Eleanor Oliphant sta benissimo

 di Gail Honeyman



Buongiorno cari lettori! Oggi parliamo di un libro che non mi ha propriamente colpito! Ho  sentito a riguardo pareri discordanti, ma scorrete l’articolo per sapere cosa ne penso a riguardo.


Trama:

Mi chiamo Eleanor Oliphant e sto bene, anzi: benissimo. Non bado agli altri. So che spesso mi fissano, sussurrano, girano la testa quando passo. Forse è perché io dico sempre quello che penso. Ma io sorrido, perché sto bene così. Ho quasi trent’anni e da nove lavoro nello stesso ufficio. In pausa pranzo faccio le parole crociate, la mia passione. Poi torno alla mia scrivania e mi prendo cura di Polly, la mia piantina: lei ha bisogno di me, e io non ho bisogno di nient’altro. Perché da sola sto bene. Solo il mercoledì mi inquieta, perché è il giorno in cui arriva la telefonata dalla prigione. Da mia madre. Dopo, quando chiudo la chiamata, mi accorgo di sfiorare la cicatrice che ho sul volto e ogni cosa mi sembra diversa. Ma non dura molto, perché io non lo permetto. E se me lo chiedete, infatti, io sto bene. Anzi, benissimo. O così credevo, fino a oggi. Perché oggi è successa una cosa nuova. Qualcuno mi ha rivolto un gesto gentile. Il primo della mia vita. E questo ha cambiato ogni cosa. D’improvviso, ho scoperto che il mondo segue delle regole che non conosco. Che gli altri non hanno le mie stesse paure, e non cercano a ogni istante di dimenticare il passato. Forse il «tutto» che credevo di avere è precisamente tutto ciò che mi manca. E forse è ora di imparare davvero a stare bene.


Editore: Garzanti
Pagine: 352
Prezzo: Cartaceo 5,00 euro, Audiolibro,
Ebook 9,99
Voto: 🌟🌟🌟

Recensione:

Leggere questo romanzo è stato per me a tratti frustrante, nonostante alcuni passi mi sono piaciuti particolarmente, l’ho trovato molto altalenante. Alcuni capitoli scorrevano molto bene, altri invece così pesanti da voler abbandonare la lettura. A volte capita, in un romanzo a non avere un buon ritmo a tutti i capitoli, ma quando capita, non è il massimo per un lettore.

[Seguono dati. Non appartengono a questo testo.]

Lemma turn_good start has_requests woken error accepted c c' : good start c -> state c = Polling -> turn has_requests woken error accepted c = Some c' -> good start c'.
Proof.
  intros [G1 (popped & H1 & H2 & H3) G3 (buf & H4 & H5) G5 G6] Es Hp. rewrite Es in *. cbn in G1, G6. specialize (G1 eq_refl). specialize (H3 eq_refl). specialize (H5 eq_refl). subst popped buf.
  unfold turn, poll in Hp. destruct (woken && bool_decide (pipe c = O)); [done|]. cbv [mbind option_bind] in Hp. set (c1 := mkConnection _ _ _ (if woken then O else pipe c) _ _ _ _ _ _ _ _ _ _) in Hp.
  assert (Hg1 : good start c1).
  { split; try done; [|by exists []|by exists (input c)]. cbn. intros _. rewrite G1. destruct woken; lia. }
  change (close_received c1) with (close_received c) in Hp. destruct (has_requests && negb (close_received c)) eqn:Hr; [|by injection Hp as <-].
  apply andb_true_iff in Hr as [_ Hr%negb_true_iff]. change (input c1) with (input c) in Hp. destruct (receiveRequest accepted (input c)) as [[[m rest]|e]|] eqn:Er; [| |done].
  2:{ injection Hp as <-. by apply (raise_good start e c1). }
  injection Hp as <-. apply receive_inv in Er as (z & buf' & Hz & Hm). destruct G5 as (l & Hl & Hall). rewrite Hr in Hl.
  split; try done; cbn; [intros _; rewrite G1; destruct woken; lia|by exists []|by exists rest; split; [eapply reads_one|]|].
  exists (handed c ++ (if bool_decide (request_opnum (body m) = OpClose) then [] else [m])). rewrite last_snoc. case_bool_decide as Hc; rewrite ?app_nil_r; (split; [done|]).
  - destruct (last (handed c)); rewrite app_nil_r in Hl; by rewrite Hl.
  - apply Forall_app. split; [destruct (last (handed c)); rewrite app_nil_r in Hl; by rewrite Hl|by apply Forall_singleton].
Qed.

La storia di Eleanor può essere adattata a molte di noi donne, è una persona normale, senza segni particolari, un aspetto fisico normale, che non ha molte ambizioni ma desidera solo rimanere nella sua normalità. E’ una donna che vive di routine, scandisce ogni minuto della sua giornata. Laureata e con un lavoro da nove anni in un agenzia di graphic design.

Dopo aver lavato i piatti, leggo un libro, o qualche volta guardo la televisione se quel giorno c’è un programma consigliato dal <>. Il mercoledì sera solitamente – be’, sempre- parlo con mia mamma per un quarto d’ora circa.

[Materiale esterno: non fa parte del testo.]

Lemma callbacks_once_witness :
  exists c, run (example_begin ++ example_end) (opened (example_settings "/app/") 0 (bytes_of_responses [example_answer])) = Some c /\ finalizer c = FDone /\
    calls c = [(0, Received Err.ZOK (GetResponse (lit "v") zero_stat)); (1, Unfinished Err.ZCONNECTIONLOSS); (2, Unfinished Err.ZSESSIONEXPIRED)]%nat /\ refused c = [3]%nat /\
    map fst (watch_calls c) = [0; 2]%nat /\ NoDup (map fst (calls c)).
Proof.
  destruct (run (example_begin ++ example_end) (opened (example_settings "/app/") 0 (bytes_of_responses [example_answer]))) as [c|] eqn:Hr; [|by vm_compute in Hr].
  destruct (callbacks_once (example_settings "/app/") 0 (bytes_of_responses [example_answer]) (example_begin ++ example_end) c Hr) as (H1 & _); [vm_compute in Hr; injection Hr as <-; by vm_compute|].
  exists c. split; [done|]. split; [|split; [|split; [|split; [|exact H1]]]]; clear H1; vm_compute in Hr; injection Hr as <-; reflexivity.
Defined.

Lemma finalization_ends_witness :
  exists c, run (example_begin ++ [FinalizeStep]) (opened (example_settings "/app/") 0 (bytes_of_responses [example_answer])) = Some c /\ expired c = true /\ work c = 9%nat /\
    (forall es' c', run es' c = Some c' -> Z.of_nat (length (objects c')) <= NUMBERS -> (length (filter (fun e => thread_event e = true) es') <= work c)%nat).
Proof.
  destruct (run (example_begin ++ [FinalizeStep]) (opened (example_settings "/app/") 0 (bytes_of_responses [example_answer]))) as [c|] eqn:Hr; [|by vm_compute in Hr].
  destruct (finalization_ends (example_settings "/app/") 0 (bytes_of_responses [example_answer]) (example_begin ++ [FinalizeStep]) c Hr) as [H1 _]; [vm_compute in Hr; injection Hr as <-; by vm_compute..|].
  assert (He : expired c = true) by (clear H1; vm_compute in Hr; injection Hr as <-; reflexivity). exists c. split; [done|]. split; [done|]. split; [clear H1 He; vm_compute in Hr; injection Hr as <-; reflexivity|].
  intros es' c' Hr' Hb'. by destruct (H1 He es' c' Hr' Hb').
Defined.

Definition example_waiting : client :=
  default (opened (example_settings "/app/") 0 []) (run (call_out (Get (lit "/a")) true ++ [ReceiveWait 1]) (opened (example_settings "/app/") 0 (bytes_of_responses [example_answer]))).

Lemma response_delivered_witness :
  exists c1 c2, receive_poll true example_waiting = Some c1 /\ receive_body None c1 = Some c2 /\ calls c2 = [(0%nat, Received Err.ZOK (GetResponse (lit "v") zero_stat))] /\ watches c2 = [(lit "/a", [0%nat])].
Proof.
  destruct (response_delivered example_waiting true 0 true 1 (mkObject 1 (GetRequest (lit "/app/a") true) true) example_answer Err.ZOK (GetResponse (lit "v") zero_stat) (GetResponse (lit "v") zero_stat)
    (lit "/a") (bytes_of_responses [example_answer]) []) as (c1 & c2 & H1 & H2 & H3 & _ & _ & _ & H7); [vm_compute; reflexivity|vm_compute; reflexivity|vm_compute; reflexivity|vm_compute; reflexivity|by vm_compute| | |vm_compute; reflexivity|by vm_compute|vm_compute; reflexivity|vm_compute; reflexivity|vm_compute; reflexivity|].
  - split; [done|]. split; [done|]. split; [done|]. intros t s p E. discriminate E.
  - apply fits_readable; [done|]. split; [by vm_compute|]. by repeat split.
  - exists c1, c2. split; [done|]. split; [done|]. rewrite H3, H7. by vm_compute.
Defined.
(** * StackAllocator: a fixed-capacity bump allocator

    Shallow embedding of [src/C_C++/StackAllocator.h].

    The class template [StackAllocator<N, alignment>] owns an inline
    buffer [char buffer[N]] declared [alignas(alignment)] and one member
    [char *pointer].  Addresses are modelled the way the code treats them
    (it casts a [char*] to [uintptr_t] in [isAligned]): as 64-bit
    unsigned integers in a flat address space.  [std::size_t] and
    [uintptr_t] are 64-bit unsigned integers whose arithmetic wraps
    modulo [2^64]; every wrap-around is written out with [SizeT.wrap]. *)

From Stdlib Require Import ZArith Lia List String Bool Znumtheory.
Import ListNotations.
Local Open Scope Z_scope.

(** ** Machine integers *)

Module SizeT.

Definition bits : Z := 64.
Definition modulus : Z := 2 ^ bits.

(** Conversion of a mathematical integer to [std::size_t]. *)
Definition wrap (x : Z) : Z := x mod modulus.

Definition add (x y : Z) : Z := wrap (x + y).
Definition sub (x y : Z) : Z := wrap (x - y).
(** [~x] on an unsigned 64-bit operand. *)
Definition not (x : Z) : Z := wrap (Z.lnot x).

Definition in_range (x : Z) : Prop := 0 <= x < modulus.

End SizeT.

(** [p + n] for a [char *p] and a [std::size_t n]: an address computation
    in the flat 64-bit address space. *)
Definition ptr_add (p n : Z) : Z := SizeT.wrap (p + n).

Definition nullptr : Z := 0.
(** What [wp] promises is what a synchronous stretch delivers. *)
Lemma wp_advance {A : Type} (Q : Result A -> HistoryState -> Prop) save (p : Prog A) :
  forall s,
    wp I Q p s ->
    match advance save p s with
    | (Finished r, s', _) => Q r s'
    | (AwaitingGetAll k, s', _) => I s' /\ forall r s'', I s'' -> wp I Q (k r) s''
    | (AwaitingDelete _ k, s', _) => I s' /\ forall r s'', I s'' -> wp I Q (k r) s''
    end.
Proof.
  induction p as [a | e | f k IH | ev k IH | fn md k IH | k IH | cid k IH];
    intros s H; cbn [advance wp] in H |- *.
  - exact H.
  - exact H.
  - exact (IH (f s) H).
  - specialize (IH s H). unfold emit'.
    destruct (advance save k s) as [[[] ?] ?]; exact IH.
  - specialize (IH (save fn md) s (H _)). unfold emit'.
    destruct (advance save (k (save fn md)) s) as [[[] ?] ?]; exact IH.
  - exact H.
  - exact H.
Qed.

Lemma land_keeps save (p : Prog unit) (s : HistoryState)
      (waiting : list Pending) (ts : list TimerCallback) :
  keeps I p s -> Forall (pending_keeps I) waiting ->
  config_keeps I (land save p s waiting ts).
Proof.
  intros Hp Hw. unfold land. pose proof (wp_advance _ save p s Hp) as H.
  destruct (advance save p s) as [[[r | k | cid k] s'] evs]; unfold config_keeps;
    cbn [cells inflight park].
  - split; assumption.
  - destruct H as [Hs Hk]. split; [assumption|].
    apply Forall_app. split; [assumption|]. constructor; [exact Hk | constructor].
  - destruct H as [Hs Hk]. split; [assumption|].
    apply Forall_app. split; [assumption|]. constructor; [exact Hk | constructor].
Qed.

Lemma Forall_without {A : Type} (P : A -> Prop) (pre : list A) (x : A) (post : list A) :
  Forall P (pre ++ x :: post) -> P x /\ Forall P (pre ++ post).
Proof.
  intro H. apply Forall_app in H as [Hpre Hpost].
  inversion Hpost; subst. split; [assumption|]. apply Forall_app. now split.
Qed.

End Keeping.

Lemma JsSet_add_NoDup (x : jsstring) (s : JsSet.t) : NoDup s -> NoDup (JsSet.add x s).
Proof.
  intro H. unfold JsSet.add. destruct (JsSet.has x s) eqn:E; [assumption|].
  apply NoDup_app; [assumption | repeat constructor; intros [] |].
  intros a Ha [<- | []]. apply JsSet_has_In in Ha. congruence.
Qed.

Lemma JsSet_delete_NoDup (x : jsstring) (s : JsSet.t) : NoDup s -> NoDup (JsSet.delete x s).
Proof. apply NoDup_filter. Qed.

Lemma JsSet_of_list_NoDup (l : list jsstring) : NoDup (JsSet.of_list l).
Proof.
  unfold JsSet.of_list.
  assert (forall acc, NoDup acc -> NoDup (fold_left (fun acc x => JsSet.add x acc) l acc))
    as H.
  { induction l as [|x l IH]; intros acc Hacc; [assumption|].
    apply IH. now apply JsSet_add_NoDup. }
  apply H. constructor.
Qed.

Section SelectionInvariant.

Variable toLowerCase : jsstring -> jsstring.
Variable upper16 : N -> N.
Variable DOWNLOAD_SUCCESS_DISPLAY_MS : Z.
Variable renderMarkdown : ChatConversation -> Result jsstring.

Ltac unfold_inv := unfold keeps, selection_well_formed, selection_within_mode in *.

Lemma selection_cleared (s : HistoryState) :
  selectedIds s = JsSet.empty -> selection_well_formed s.
Proof.
  intro E. unfold_inv. rewrite E. split; [congruence | constructor].
Qed.

Lemma refreshConversations_keeps (s : HistoryState) :
  selection_well_formed s -> keeps selection_well_formed refreshConversations s.
Proof.
  intro H. unfold keeps. cbn. split; [exact H|].
  intros [loaded | e] s' Hs'; cbn; exact Hs'.
Qed.

Lemma handleDownloadConversation_keeps (c : ChatConversation) (s : HistoryState) :
  selection_well_formed s ->
  keeps selection_well_formed
        (handleDownloadConversation toLowerCase upper16 DOWNLOAD_SUCCESS_DISPLAY_MS
                                    renderMarkdown c) s.
Proof.
  intro H. unfold keeps, handleDownloadConversation.
  destruct (renderMarkdown c) as [markdown | e];
    cbn -[generateFilename JsSet.add JsSet.delete JsSet.copy]; [|exact H].
  intros [[] | e]; cbn -[generateFilename JsSet.add JsSet.delete JsSet.copy]; exact H.
Qed.

Lemma handleDownload_keeps (c : option ChatConversation) (s : HistoryState) :
  selection_well_formed s ->
  keeps selection_well_formed
        (handleDownload toLowerCase upper16 DOWNLOAD_SUCCESS_DISPLAY_MS
                        renderMarkdown c) s.
Proof.
  intro H. destruct c as [c|]; [|exact H].
  unfold keeps, handleDownload. apply wp_bind.
  eapply wp_mono; [|apply (handleDownloadConversation_keeps c H)].
  intros [[]|e] s' Hs'; exact Hs'.
Qed.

La chiamata con la madre ogni mercoledì alla solita ora è uno dei punti nevralgici del romanzo, dal rapporto con la mamma, che è agli arresti domiciliari e per questo non può sentirla più di quindici minuti, si comprende molto meglio il personaggio un po’ strambo di Eleanor. La madre non è tra le più tenere e dolci, ma le sue parole sono spesso velenose, dolorose e soprattutto cattive.

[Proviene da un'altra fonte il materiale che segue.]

(** * Verification of the per-file analysis unit of the ANTLR grammar tooling
    (SourceContext.ts): reference mesh, parse driver, automaton graph
    extraction, sentence generation and the global built-in symbol table. *)

From Stdlib Require Import List Arith ZArith Lia Bool String Ascii Permutation.
Import ListNotations.
Open Scope nat_scope.

(** ** The reference mesh of source contexts *)
Module Mesh.

(** A source context is identified by a number; [refs c] is the
    [references] array of context [c] (the contexts referencing [c]) and
    [deps c] the dependency set of [c]'s symbol table, as a list without
    duplicates. *)
Record mesh := { refs : nat -> list nat; deps : nat -> list nat }.

Definition upd (f : nat -> list nat) (c : nat) (l : list nat) : nat -> list nat :=
  fun x => if Nat.eqb x c then l else f x.

(** [Array.prototype.indexOf(x) > -1]. *)
Definition contains (l : list nat) (x : nat) : bool := existsb (Nat.eqb x) l.

(** antlr4-c3 [SymbolTable.addDependencies]: the dependencies are a [Set]. *)
Definition set_add (l : list nat) (x : nat) : list nat :=
  if contains l x then l else l ++ [x].

(** The [while (pipeline.length > 0)] loop of [addAsReferenceTo]; [fuel]
    bounds the number of evaluations of the loop condition, [None] means
    the loop is still running after that many. [Some true] is the early
    [return] ("Already in the list"), [Some false] the exit of the loop. *)
Fixpoint add_walk (fuel : nat) (r : nat -> list nat) (self : nat)
    (pipeline : list nat) : option bool :=
  match fuel with
  | 0 => None
  | S f =>
      match pipeline with
      | [] => Some false
      | current :: rest =>
          if contains (r current) self then Some true
          else add_walk f r self (rest ++ r current)
      end
  end.

(** [self.addAsReferenceTo(context)]. *)
Definition addAsReferenceTo (fuel : nat) (m : mesh) (self context : nat)
    : option mesh :=
  match add_walk fuel (refs m) self [context] with
  | None => None
  | Some true => Some m
  | Some false =>
      Some {| refs := upd (refs m) context (refs m context ++ [self]);
              deps := upd (deps m) self (set_add (deps m self) context) |}
  end.

Definition empty_mesh : mesh := {| refs := fun _ => []; deps := fun _ => [] |}.

End Mesh.

(** ** Results of JavaScript code that may throw *)
Inductive js_error := TypeError | RuntimeError (code : nat).

Inductive js_result (A : Type) :=
| Returned (a : A)
| Thrown (e : js_error).
Arguments Returned {A} a.
Arguments Thrown {A} e.

(** [Map<string, number>.get]: the maps built by [setupInterpreters] as
    association lists, the first entry of a key wins. *)
Fixpoint map_get (m : list (string * nat)) (k : string) : option nat :=
  match m with
  | [] => None
  | (k', v) :: t => if String.eqb k k' then Some v else map_get t k
  end.

(** ** Automaton graph extraction ([getATNGraph]) *)
Module ATNGraph.

(** [ATNStateType.RULE_START], [ATNStateType.RULE_STOP] and
    [TransitionType.RULE] of antlr4ts. *)
Definition RULE_START : nat := 2.
Definition RULE_STOP : nat := 7.
Definition TRANSITION_RULE : nat := 3.

(** A transition: its target state, its [serializationType] and, for a
    [RuleTransition], the [followState] in the calling rule. *)
Record Transition := {
  tr_target : nat;
  tr_type : nat;
  tr_follow : nat
}.

(** An ATN; states are identified by their [stateNumber]. *)
Record ATN := {
  stateType : nat -> nat;
  transitions : nat -> list Transition;
  stateRule : nat -> nat;             (* ATNState.ruleIndex *)
  ruleToStartState : list nat;
  ruleToStopState : list nat
}.

Record InterpreterData := {
  atn : ATN;
  ruleNames : list string
}.

(** Node names: [id.toString()] for state nodes, the rule name
    [ruleNames[...]] (possibly undefined) for synthetic rule nodes. *)
Inductive NodeName := IdText (id : nat) | RuleName (name : option string).

Record ATNNode := { node_id : Z; node_name : NodeName; node_type : nat }.

Record ATNLink := {
  link_source : nat;
  link_target : nat;
  link_type : nat;
  link_labels : list string
}.

(** Local state of one [getATNGraph] run. [expanded] records the states
    taken from the pipeline, in order (instrumentation for the proofs, not
    a variable of the source). [stateToIndex] is a [Map<number, number>]:
    [set] pushes a new entry in front, [get] finds the newest one. *)
Record GState := {
  pipeline : list nat;
  seenStates : list nat;
  stateToIndex : list (nat * nat);
  nodes : list ATNNode;
  links : list ATNLink;
  currentRuleIndex : Z;
  expanded : list nat
}.

Fixpoint index_get (m : list (nat * nat)) (k : nat) : option nat :=
  match m with
  | [] => None
  | (k', v) :: t => if Nat.eqb k k' then Some v else index_get t k
  end.

Section Extract.
Variable a : ATN.
Variable names : list string.
(** The stop state of the rule ([undefined] when out of range). *)
Variable stopState : option nat.
(** The labels the [switch] on [serializationType] attaches to an
    ordinary link (they play no role in the graph's shape). *)
Variable labelsOf : Transition -> list string.

Definition is_rule_start (s : nat) : bool := Nat.eqb (stateType a s) RULE_START.

Definition set_pipeline g p :=
  {| pipeline := p; seenStates := seenStates g; stateToIndex := stateToIndex g;
     nodes := nodes g; links := links g; currentRuleIndex := currentRuleIndex g;
     expanded := expanded g |}.

Definition add_link g l :=
  {| pipeline := pipeline g; seenStates := seenStates g; stateToIndex := stateToIndex g;
     nodes := nodes g; links := links g ++ [l]; currentRuleIndex := currentRuleIndex g;
     expanded := expanded g |}.

(** [ensureATNNode(id, state)]. *)
Definition ensureATNNode (id state : nat) (g : GState) : nat * GState :=
  match index_get (stateToIndex g) id with
  | Some index => (index, g)
  | None =>
      let index := List.length (nodes g) in
      let map1 := (id, index) :: stateToIndex g in
      let nodes1 := nodes g ++ [{| node_id := Z.of_nat id; node_name := IdText id;
                                   node_type := stateType a state |}] in
      match transitions a state with
      | [t] =>
          if is_rule_start (tr_target t) then
            let marker := state * tr_target t in
            (index,
             {| pipeline := pipeline g; seenStates := seenStates g;
                stateToIndex := (marker, List.length nodes1) :: map1;
                nodes := nodes1 ++ [{| node_id := currentRuleIndex g;
                    node_name := RuleName (nth_error names (stateRule a (tr_target t)));
                    node_type := 13 |}];
                links := links g; currentRuleIndex := (currentRuleIndex g - 1)%Z;
                expanded := expanded g |})
          else
            (index,
             {| pipeline := pipeline g; seenStates := seenStates g; stateToIndex := map1;
                nodes := nodes1; links := links g; currentRuleIndex := currentRuleIndex g;
                expanded := expanded g |})
      | _ =>
          (index,
           {| pipeline := pipeline g; seenStates := seenStates g; stateToIndex := map1;
              nodes := nodes1; links := links g; currentRuleIndex := currentRuleIndex g;
              expanded := expanded g |})
      end
  end.

Definition is_stop (s : nat) : bool :=
  match stopState with Some st => Nat.eqb s st | None => false end.

(** One iteration of [for (const transition of state.getTransitions())]. *)
Definition process_transition (state sourceIndex : nat) (g : GState)
    (transition : Transition) : GState :=
  if is_stop state then g else
  let transitsToRule := is_rule_start (tr_target transition) in
  let marker := tr_target transition * (if transitsToRule then state else 1) in
  let '(targetIndex, g1) := ensureATNNode marker (tr_target transition) g in
  let g2 := add_link g1 {| link_source := sourceIndex; link_target := targetIndex;
                           link_type := tr_type transition;
                           link_labels := labelsOf transition |} in
  let '(nextState, g3) :=
    if transitsToRule then
      let nextState := tr_follow transition in
      let '(returnIndex, g3) := ensureATNNode nextState nextState g2 in
      (nextState, add_link g3 {| link_source := targetIndex; link_target := returnIndex;
                                 link_type := TRANSITION_RULE;
                                 link_labels := ["ε"%string] |})
    else (tr_target transition, g2) in
  if existsb (Nat.eqb nextState) (seenStates g3) then g3
  else {| pipeline := pipeline g3 ++ [nextState];
          seenStates := seenStates g3 ++ [nextState];
          stateToIndex := stateToIndex g3; nodes := nodes g3; links := links g3;
          currentRuleIndex := currentRuleIndex g3; expanded := expanded g3 |}.

(** One iteration of the [while (pipeline.length > 0)] loop on a
    non-empty pipeline. *)
Definition expand (state : nat) (rest : list nat) (g : GState) : GState :=
  let g0 := {| pipeline := rest; seenStates := seenStates g;
               stateToIndex := stateToIndex g; nodes := nodes g; links := links g;
               currentRuleIndex := currentRuleIndex g;
               expanded := expanded g ++ [state] |} in
  let '(sourceIndex, g1) := ensureATNNode state state g0 in
  fold_left (process_transition state sourceIndex) (transitions a state) g1.

(** The loop; [fuel] bounds the number of iterations. *)
Fixpoint graph_loop (fuel : nat) (g : GState) : option GState :=
  match fuel with
  | 0 => None
  | S f =>
      match pipeline g with
      | [] => Some g
      | state :: rest => graph_loop f (expand state rest g)
      end
  end.

Definition init_state (startState : nat) : GState :=
  {| pipeline := [startState]; seenStates := [startState]; stateToIndex := [];
     nodes := []; links := []; currentRuleIndex := (-1)%Z; expanded := [] |}.

(** Vocabulary of the properties of the extraction. A state [calls] a rule
    when its only transition goes to a rule start state, as the test in
    [ensureATNNode] reads it; [marker_of] is the composite id under which
    [ensureATNNode] registers the synthetic node of such a state. *)
Definition target_of (s : nat) : nat :=
  match transitions a s with [t] => tr_target t | _ => 0 end.

Definition calling (s : nat) : bool :=
  match transitions a s with [t] => is_rule_start (tr_target t) | _ => false end.

Definition marker_of (s : nat) : nat := s * target_of s.

(** The node [ensureATNNode] adds for an absent id, and the synthetic rule
    node it adds for a calling state. *)
Definition own_node (id state : nat) : ATNNode :=
  {| node_id := Z.of_nat id; node_name := IdText id; node_type := stateType a state |}.

Definition rule_node (cid : Z) (state : nat) : ATNNode :=
  {| node_id := cid; node_name := RuleName (nth_error names (stateRule a (target_of state)));
     node_type := 13 |}.

(** The state the traversal continues with after a transition: the follow
    state for a rule transition, the target otherwise. *)
Definition next_state (tr : Transition) : nat :=
  if is_rule_start (tr_target tr) then tr_follow tr else tr_target tr.

(** States reachable from [start] by transitions that do not leave the stop
    state, stepping over rule calls to their follow states. *)
Inductive reachable (start : nat) : nat -> Prop :=
| reach_start : reachable start start
| reach_step s tr :
    reachable start s -> is_stop s = false -> In tr (transitions a s) ->
    reachable start (next_state tr).

(** Synthetic rule nodes in a node list. *)
Definition count_synthetic (ns : list ATNNode) : nat :=
  List.length (filter (fun n => Nat.eqb (node_type n) 13) ns).

(** Links produced while expanding a state: one per transition, two for a
    rule transition, none for the stop state. *)
Definition link_count (s : nat) : nat :=
  if is_stop s then 0
  else list_sum (List.map (fun tr => if is_rule_start (tr_target tr) then 2 else 1)
                          (transitions a s)).

(** ANTLR's ATN builder puts a rule transition alone on a basic state. *)
Definition rule_calls_alone : Prop :=
  forall s tr, In tr (transitions a s) -> is_rule_start (tr_target tr) = true ->
    transitions a s = [tr].

(** The same for the states the traversal from [start] can reach: the
    states of the rule's body and the follow states of its calls. A state
    outside the rule, such as the [TokensStartState] of a lexer ATN with its
    epsilon transitions to several rule start states, is not constrained. *)
Definition rule_calls_alone_from (start : nat) : Prop :=
  forall s tr, reachable start s -> In tr (transitions a s) ->
    is_rule_start (tr_target tr) = true -> transitions a s = [tr].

La vita abitudinaria viene stravolta, l’uomo perfetto, o almeno così si pensa incontrato ad un concerto. Questo uomo nella vita di Eleanor farà sì, che la nostra protagonista che vive nella normalità, inizi a pensare a quei piccoli accorgimenti necessari per prendersi cura di sé stessa e venire così amata. Ma quanto può essere giusto cambiare tutto per qualcuno? Dovrebbe partire tutto da noi prima.

E’ una lettura tutto sommato poco pretenziosa, ha un buon contenuto che a volte però si perde nei meandri delle pagine. Verrete sballottolati da forti momenti empatici e altri noiosi. Una protagonista con un grande potenziale che prende tridimensionalità a metà del romanzo. Adatto a chi però, che come me amano i romanzi che non tutto è spiegato, lasciando spazio all’immaginazione.

Sul mio cuore ci sono cicatrici altrettanto spesse e deturpanti di quelle che ho in viso. So che ci sono. Spero che resti un po’ di tessuto integro, una chiazza attraverso la quale l’amore possa penetrare e defluire. Lo spero.